» Provided data
--- START ---

Definition firstRequests (n : nat) : list Op :=
  (λ i, Insert (cityNo i) (sample (cityNo i) (Z.of_nat i))) <$> seq 0 n.

Definition full : Cache := run init (firstRequests 100).

(** Pune inserted twice, then ninety-eight other cities and Delhi. *)
Definition puneTwice : list Op :=
  [Insert "Pune" (sample "Pune" 0); Insert "Pune" (sample "Pune" 1)].

Definition puneTwiceThenFull : list Op :=
  puneTwice ++ firstRequests 98 ++ [Insert "Delhi" (sample "Delhi" 200)].

(** A cache without entries. *)
Definition isEmpty (c : Cache) : Prop := data c = ∅ ∧ orderedList c = [].

(** Two requests for Pune arrive half an hour after it was cached; the
    first goroutine runs up to its [delete], then the second starts. *)
Definition racingStart : RW.Config :=
  {| RW.cache := onePune; RW.mu := RW.unlocked;
     RW.threads := [RW.Get halfHour "Pune" RW.G_RLock;
                    RW.Get halfHour "Pune" RW.G_RLock] |}.

Definition racingSchedule : list nat := [0; 0; 0; 0; 0; 1; 1]%nat.

(** The invariant as a check that can be run on a concrete cache. *)
Definition wfb (c : Cache) : bool :=
  bool_decide (NoDup (eid <$> orderedList c))
  && forallb (λ e, Nat.ltb (eid e) (nextElem c)) (orderedList c)
  && bool_decide
       (map_Forall (λ k e, e ∈ orderedList c ∧ city (Value e) = k) (data c)).

(** Two requests for Pune that both miss before either inserts: the four
    cache calls of the two handlers. *)
Definition racingRequests : list Op :=
  [Lookup 0 "Pune"; Lookup 0 "Pune";
   Insert "Pune" (sample "Pune" 0); Insert "Pune" (sample "Pune" 1)].

(** Closed facts about concrete caches, by evaluation. *)
Ltac evaluate :=
  first [ by vm_compute
        | by vm_compute; eexists
        | apply (bool_decide_unpack _); by vm_compute ].

(** ** Sequences of inserts *)

(** One [updateCache] per pair, in order. *)
Definition inserts (kvs : list (string * CityWeatherData)) : list Op :=
  (λ kv, Insert (fst kv) (snd kv)) <$> kvs.

(** ** The Weatherstack data source

    [fetchWeatherFromAPI] with what it reads from outside as arguments: the
    value of [WEATHERSTACK_API_KEY], the clock, and the answer of [http.Get]
    to each URL. Errors are carried as their messages. *)

(** What [io.ReadAll] and [json.Unmarshal] make of a response body; a parsed
    body gives [current.temperature] and [current.weather_descriptions]. *)
Inductive Body :=
| ReadFailed (err : string)
| Malformed (err : string)
| Parsed (Temperature : Z) (Weather_descriptions : list string).

(** What [http.Get] returns: an error, or a response with its [StatusCode],
    its [Status] line and its body. *)
Inductive HttpResult :=
| GetFailed (err : string)
| Response (StatusCode : Z) (Status : string) (body : Body).

(** [http.StatusOK], [http.StatusBadRequest],
    [http.StatusInternalServerError] *)
Definition StatusOK : Z := 200.
Definition StatusBadRequest : Z := 400.
Definition StatusInternalServerError : Z := 500.

(** The request URL, [fmt.Sprintf] with two [%s]. *)
Definition weatherstackURL (apiKey city : string) : string :=
  "http://api.weatherstack.com/current?access_key=" +:+ apiKey
  +:+ "&query=" +:+ city.

(** [func fetchWeatherFromAPI(city string) (CityWeatherData, error)] *)
Definition fetchWeatherFromAPI (now : time.Time) (apiKey : string)
    (httpGet : string → HttpResult) (k : string)
  : CityWeatherData + string :=
  if decide (apiKey = "") then inr "API key is missing"
  else
    match httpGet (weatherstackURL apiKey k) with
    | GetFailed err => inr err
    | Response code status body =>
        if decide (code ≠ StatusOK) then inr ("API error: " +:+ status)
        else
          match body with
          | ReadFailed err => inr err
          | Malformed err => inr err
          | Parsed temperature descriptions =>
              let desc :=
                match descriptions with
                | d :: _ => d
                | [] => "No description available"
                end in
              inl {| City := k; Temp := temperature; Desc := desc;
                     CacheTime := now |}
          end
    end.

--- END ---

» Task item
Once you have read the records, repeat them all exactly.

» Response to the task
Definition firstRequests (n : nat) : list Op :=
  (λ i, Insert (cityNo i) (sample (cityNo i) (Z.of_nat i))) <$> seq 0 n.

Definition full : Cache := run init (firstRequests 100).

(** Pune inserted twice, then ninety-eight other cities and Delhi. *)
Definition puneTwice : list Op :=
  [Insert "Pune" (sample "Pune" 0); Insert "Pune" (sample "Pune" 1)].

Definition puneTwiceThenFull : list Op :=
  puneTwice ++ firstRequests 98 ++ [Insert "Delhi" (sample "Delhi" 200)].

(** A cache without entries. *)
Definition isEmpty (c : Cache) : Prop := data c = ∅ ∧ orderedList c = [].

(** Two requests for Pune arrive half an hour after it was cached; the
    first goroutine runs up to its [delete], then the second starts. *)
Definition racingStart : RW.Config :=
  {| RW.cache := onePune; RW.mu := RW.unlocked;
     RW.threads := [RW.Get halfHour "Pune" RW.G_RLock;
                    RW.Get halfHour "Pune" RW.G_RLock] |}.

Definition racingSchedule : list nat := [0; 0; 0; 0; 0; 1; 1]%nat.

(** The invariant as a check that can be run on a concrete cache. *)
Definition wfb (c : Cache) : bool :=
  bool_decide (NoDup (eid <$> orderedList c))
  && forallb (λ e, Nat.ltb (eid e) (nextElem c)) (orderedList c)
  && bool_decide
       (map_Forall (λ k e, e ∈ orderedList c ∧ city (Value e) = k) (data c)).

(** Two requests for Pune that both miss before either inserts: the four
    cache calls of the two handlers. *)
Definition racingRequests : list Op :=
  [Lookup 0 "Pune"; Lookup 0 "Pune";
   Insert "Pune" (sample "Pune" 0); Insert "Pune" (sample "Pune" 1)].

(** Closed facts about concrete caches, by evaluation. *)
Ltac evaluate :=
  first [ by vm_compute
        | by vm_compute; eexists
        | apply (bool_decide_unpack _); by vm_compute ].

(** ** Sequences of inserts *)

(** One [updateCache] per pair, in order. *)
Definition inserts (kvs : list (string * CityWeatherData)) : list Op :=
  (λ kv, Insert (fst kv) (snd kv)) <$> kvs.

(** ** The Weatherstack data source

    [fetchWeatherFromAPI] with what it reads from outside as arguments: the
    value of [WEATHERSTACK_API_KEY], the clock, and the answer of [http.Get]
    to each URL. Errors are carried as their messages. *)

(** What [io.ReadAll] and [json.Unmarshal] make of a response body; a parsed
    body gives [current.temperature] and [current.weather_descriptions]. *)
Inductive Body :=
| ReadFailed (err : string)
| Malformed (err : string)
| Parsed (Temperature : Z) (Weather_descriptions : list string).

(** What [http.Get] returns: an error, or a response with its [StatusCode],
    its [Status] line and its body. *)
Inductive HttpResult :=
| GetFailed (err : string)
| Response (StatusCode : Z) (Status : string) (body : Body).

(** [http.StatusOK], [http.StatusBadRequest],
    [http.StatusInternalServerError] *)
Definition StatusOK : Z := 200.
Definition StatusBadRequest : Z := 400.
Definition StatusInternalServerError : Z := 500.

(** The request URL, [fmt.Sprintf] with two [%s]. *)
Definition weatherstackURL (apiKey city : string) : string :=
  "http://api.weatherstack.com/current?access_key=" +:+ apiKey
  +:+ "&query=" +:+ city.

(** [func fetchWeatherFromAPI(city string) (CityWeatherData, error)] *)
Definition fetchWeatherFromAPI (now : time.Time) (apiKey : string)
    (httpGet : string → HttpResult) (k : string)
  : CityWeatherData + string :=
  if decide (apiKey = "") then inr "API key is missing"
  else
    match httpGet (weatherstackURL apiKey k) with
    | GetFailed err => inr err
    | Response code status body =>
        if decide (code ≠ StatusOK) then inr ("API error: " +:+ status)
        else
          match body with
          | ReadFailed err => inr err
          | Malformed err => inr err
          | Parsed temperature descriptions =>
              let desc :=
                match descriptions with
                | d :: _ => d
                | [] => "No description available"
                end in
              inl {| City := k; Temp := temperature; Desc := desc;
                     CacheTime := now |}
          end
    end.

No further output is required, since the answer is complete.